The probe travelled onboard the Atlas launch vehicle, equipped with more than 400,000 pounds of thrust. When it made it to Jupiter, it delivered the first-ever direct observations of an outer planet. And then it moved on. Pioneer 10 travelled farther in space than any other man-made object when it left our solar system and entered interstellar space in 1983. When it sent its last transmission in 2003, it was 7.6 billion miles (12.2 billion km) from Earth [source: NASA].
Another spacecraft, launched two years before Pioneer 10, also achieved the seemingly impossible. This time, it wasn't the successful navigation of an impenetrable asteroid belt; it was the recovery of a crew that by all logical reasoning should have been forever lost in space.
Achievement Six: Apollo 13, Brilliance at Mission Control (1970)
Apollo 13 was headed for the moon. On April 11, 1970, the spacecraft lifted off. Fifty-five hours and 55 minutes later, an explosion shut down almost every system necessary to sustain life onboard.

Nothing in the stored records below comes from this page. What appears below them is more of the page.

(* ===== verification/RustStr.v ===== *)
(** Rust strings and Unix paths.

    A [String] is the list of its Unicode scalar values, and [bytes] is its
    UTF-8 encoding, so [len] counts bytes as Rust does while [chars] walks
    scalar values. The Unicode predicates the source uses are complete, except
    [char::is_alphanumeric], whose table above ASCII is a parameter. *)
From S2P Require Export Prelude.
Local Open Scope Z_scope.

(** * Strings *)

Abbreviation rstring := (list Z).

(** A string literal of the source. *)
Definition lit (s : string) : rstring :=
  (λ c, Z.of_nat (Ascii.nat_of_ascii c)) <$> String.list_ascii_of_string s.
Arguments lit s%_string.

(** [format!("{n}")] of an integer. *)
Definition show_Z (n : Z) : rstring := lit (pretty n).

Definition utf8_encode (c : Z) : list Z :=
  if c <? 128 then [c]
  else if c <? 2048 then [192 + c / 64; 128 + c mod 64]
  else if c <? 65536 then
    [224 + c / 4096; 128 + (c / 64) mod 64; 128 + c mod 64]
  else
    [240 + c / 262144; 128 + (c / 4096) mod 64; 128 + (c / 64) mod 64; 128 + c mod 64].

Definition bytes (s : rstring) : list Z := s ≫= utf8_encode.

(** [s.len()]: the number of UTF-8 bytes. *)
Definition len (s : rstring) : Z := zlen (bytes s).

Definition is_empty (s : rstring) : bool := match s with [] => true | _ => false end.

(** [char::is_whitespace]: the Unicode [White_Space] property. *)
Definition char_is_whitespace (c : Z) : bool :=
  ((9 <=? c) && (c <=? 13)) || (c =? 32) || (c =? 133) || (c =? 160)
  || (c =? 5760) || ((8192 <=? c) && (c <=? 8202)) || (c =? 8232)
  || (c =? 8233) || (c =? 8239) || (c =? 8287) || (c =? 12288).

(** [char::is_control]: the general category [Cc]. *)
Definition char_is_control (c : Z) : bool :=
  ((0 <=? c) && (c <=? 31)) || ((127 <=? c) && (c <=? 159)).

Definition is_ascii_digit (b : Z) : bool := (48 <=? b) && (b <=? 57).
Definition is_ascii_lower (b : Z) : bool := (97 <=? b) && (b <=? 122).
Definition is_ascii_upper (b : Z) : bool := (65 <=? b) && (b <=? 90).
Definition is_lower_hex_letter (b : Z) : bool := (97 <=? b) && (b <=? 102).
Definition is_ascii_hexdigit (b : Z) : bool :=
  is_ascii_digit b || is_lower_hex_letter b || ((65 <=? b) && (b <=? 70)).

(** [char::is_alphanumeric]: ASCII is decided here, the Unicode table above it
    is the standard library's. *)
Class UnicodeTables := unicode_alphanumeric : Z → bool.

Definition char_is_alphanumeric `{UnicodeTables} (c : Z) : bool :=
  if c <? 128 then is_ascii_digit c || is_ascii_lower c || is_ascii_upper c
  else unicode_alphanumeric c.

Fixpoint drop_while (p : Z → bool) (s : rstring) : rstring :=
  match s with
  | [] => []
  | c :: s' => if p c then drop_while p s' else s
  end.

Definition trim (s : rstring) : rstring :=
  reverse (drop_while char_is_whitespace (reverse (drop_while char_is_whitespace s))).

(** [s.contains('\0')]. *)
Definition contains_nul (s : rstring) : bool := existsb (Z.eqb 0) s.

Fixpoint strip_prefix (p s : rstring) : option rstring :=
  match p, s with
  | [], _ => Some s
  | a :: p', b :: s' => if a =? b then strip_prefix p' s' else None
  | _ :: _, [] => None
  end.

Definition starts_with (p s : rstring) : bool :=
  match strip_prefix p s with Some _ => true | None => false end.

(** [s.split('\n')] without the trailing newline handling of [lines]: the
    pieces between the separators. *)
Fixpoint split_on (sep : Z) (cur : rstring) (s : rstring) : list rstring :=
  match s with
  | [] => [reverse cur]
  | c :: s' => if c =? sep then reverse cur :: split_on sep [] s'
               else split_on sep (c :: cur) s'
  end.

Definition strip_trailing_cr (s : rstring) : rstring :=
  match reverse s with 13 :: r => reverse r | _ => s end.

(** [str::lines]: lines end with [\n] or [\r\n]; a final line without a newline
    is kept as it is, an empty one is dropped. *)
Definition str_lines (s : rstring) : list rstring :=
  match reverse (split_on 10 [] s) with
  | [] => []
  | final :: before =>
      (strip_trailing_cr <$> reverse before) ++
      (match final with [] => [] | _ => [final] end)
  end.

(** The order of [String]: lexicographic on bytes, which is the order on scalar
    values. *)
Fixpoint str_leb (a b : rstring) : bool :=
  match a, b with
  | [], _ => true
  | _ :: _, [] => false
  | x :: a', y :: b' => (x <? y) || ((x =? y) && str_leb a' b')
  end.

(** ** Lemmas *)

Lemma bytes_app s t : bytes (s ++ t) = bytes s ++ bytes t.
Proof. unfold bytes. by rewrite bind_app. Qed.

Lemma len_app s t : len (s ++ t) = len s + len t.
Proof. unfold len. by rewrite bytes_app, zlen_app. Qed.

Lemma utf8_encode_length c : (1 ≤ length (utf8_encode c) ≤ 4)%nat.
Proof. unfold utf8_encode. repeat case_match; cbn; lia. Qed.

Lemma len_cons c s : len (c :: s) = zlen (utf8_encode c) + len s.
Proof. unfold len, bytes. cbn. by rewrite zlen_app. Qed.

Lemma len_nonneg s : 0 ≤ len s.
Proof. apply zlen_nonneg. Qed.

Lemma len_bounds s : zlen s ≤ len s ≤ 4 * zlen s.
Proof.
  induction s as [|c s IH]; [done|].
  rewrite len_cons, zlen_cons.
  assert (1 ≤ zlen (utf8_encode c) ≤ 4)
    by (unfold zlen; pose proof (utf8_encode_length c); lia).
  lia.
Qed.

#[export] Hint Rewrite len_app : impulse.
#[export] Hint Resolve len_nonneg : impulse.

Lemma drop_while_nil p s : drop_while p s = [] ↔ Forall (λ c, p c = true) s.
Proof.
  induction s as [|c s IH]; cbn; [by split; [constructor|]|].
  rewrite Forall_cons. destruct (p c); naive_solver.
Qed.

Lemma drop_while_Forall p s :
  Forall (λ c, p c = true) s → drop_while p s = [].
Proof. apply drop_while_nil. Qed.

Lemma drop_while_suffix p s : ∃ t, s = t ++ drop_while p s ∧ Forall (λ c, p c = true) t.
Proof.
  induction s as [|c s (t & Heq & Ht)]; [by exists []|]. cbn.
  destruct (p c) eqn:Hc; [|by exists []].
  exists (c :: t). split; [cbn; by f_equal|by constructor].
Qed.

Lemma drop_while_In p s c : c ∈ drop_while p s → c ∈ s.
Proof.
  intros H. destruct (drop_while_suffix p s) as (t & Heq & _).
  rewrite Heq. apply elem_of_app. by right.
Qed.

Lemma trim_nil s : trim s = [] ↔ Forall (λ c, char_is_whitespace c = true) s.
Proof.
  unfold trim. split.
  - intros H%(f_equal reverse). rewrite reverse_involutive in H. cbn in H.
    rewrite drop_while_nil, Forall_reverse in H.
    destruct (drop_while_suffix char_is_whitespace s) as (t & Heq & Ht).
    rewrite Heq. by apply Forall_app.
  - intros H. by rewrite (drop_while_Forall _ s).
Qed.

Lemma is_empty_true s : is_empty s = true ↔ s = [].
Proof. by destruct s. Qed.

Lemma trim_nonblank s c : c ∈ s → char_is_whitespace c = false → is_empty (trim s) = false.
Proof.
  intros Hin Hc. destruct (is_empty (trim s)) eqn:E; [|done].
  apply is_empty_true, trim_nil in E. rewrite Forall_forall in E.
  rewrite E in Hc; done.
Qed.

Lemma contains_nul_app s t : contains_nul (s ++ t) = contains_nul s || contains_nul t.
Proof. apply existsb_app. Qed.

Lemma contains_nul_false s : contains_nul s = false ↔ Forall (λ c, c ≠ 0) s.
Proof.
  unfold contains_nul. rewrite existsb_false_Forall.
  apply Forall_iff; intros c. rewrite Z.eqb_neq. naive_solver.
Qed.

#[export] Hint Rewrite contains_nul_app : impulse.

Lemma strip_prefix_Some p s t : strip_prefix p s = Some t ↔ s = p ++ t.
Proof.
  revert s; induction p as [|a p IH]; intros s; cbn; [naive_solver|].
  destruct s as [|b s]; [naive_solver|].
  destruct (Z.eqb_spec a b); [subst; rewrite IH|]; naive_solver.
Qed.

Lemma strip_prefix_app p t : strip_prefix p (p ++ t) = Some t.
Proof. by apply strip_prefix_Some. Qed.

Lemma str_leb_refl a : str_leb a a = true.
Proof. induction a as [|x a IH]; cbn; [done|]. rewrite Z.eqb_refl, IH. by destruct (x <? x). Qed.

Lemma str_leb_total a b : str_leb a b = true ∨ str_leb b a = true.
Proof.
  revert b; induction a as [|x a IH]; intros [|y b]; cbn; [by left..|by right|].
  destruct (Z.ltb_spec x y), (Z.ltb_spec y x); cbn; [by left..|by right|].
  assert (x = y) as -> by lia. rewrite !Z.eqb_refl. cbn. apply IH.
Qed.

Lemma str_leb_trans a b c : str_leb a b = true → str_leb b c = true → str_leb a c = true.
Proof.
  revert b c; induction a as [|x a IH]; intros [|y b] [|z c]; cbn; try done.
  rewrite !orb_true_iff, !andb_true_iff, !Z.ltb_lt, !Z.eqb_eq.
  intros [|[-> ?]] [|[-> ?]]; [left; lia|left; lia|left; lia|right].
  split; [done|by eapply IH].
Qed.

Lemma str_leb_antisym a b : str_leb a b = true → str_leb b a = true → a = b.
Proof.
  revert b; induction a as [|x a IH]; intros [|y b]; cbn; try done.
  rewrite !orb_true_iff, !andb_true_iff, !Z.ltb_lt, !Z.eqb_eq.
  intros [|[-> ?]] [|[? ?]]; try lia. f_equal. by apply IH.
Qed.

Lemma elem_of_split_on sep cur s piece c :
  piece ∈ split_on sep cur s → c ∈ piece → c ∈ cur ∨ c ∈ s.
Proof.
  revert cur. induction s as [|x s IH]; intros cur; cbn.
  - rewrite list_elem_of_singleton. intros ->. rewrite elem_of_reverse. auto.
  - destruct (x =? sep).
    + intros [->|Hp]%elem_of_cons; [rewrite elem_of_reverse; auto|].
      intros Hc. destruct (IH [] Hp Hc) as [?%elem_of_nil|?]; [done|right; by right].
    + intros Hp Hc. destruct (IH (x :: cur) Hp Hc) as [[->|?]%elem_of_cons|?];
        [right; by left|by left|right; by right].
Qed.

Lemma ascii_bytes s : Forall (λ c, 0 ≤ c < 128) s → bytes s = s.
Proof.
  induction 1 as [|c s Hc Hs IH]; [done|]. cbn. unfold bytes in IH. rewrite IH.
  unfold utf8_encode. by destruct (Z.ltb_spec c 128); [|lia].
Qed.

The string of events leading to the explosion began with one of the engines shutting down two minutes early on liftoff. The string of events set off by the explosion set into motion one of the most amazing collaborative rescues in history. So many things went wrong on Apollo 13, it's an engineering miracle that the crew -- astronauts James Lovell, John Swigert and Fred Hayes -- made it home at all, let alone alive and well.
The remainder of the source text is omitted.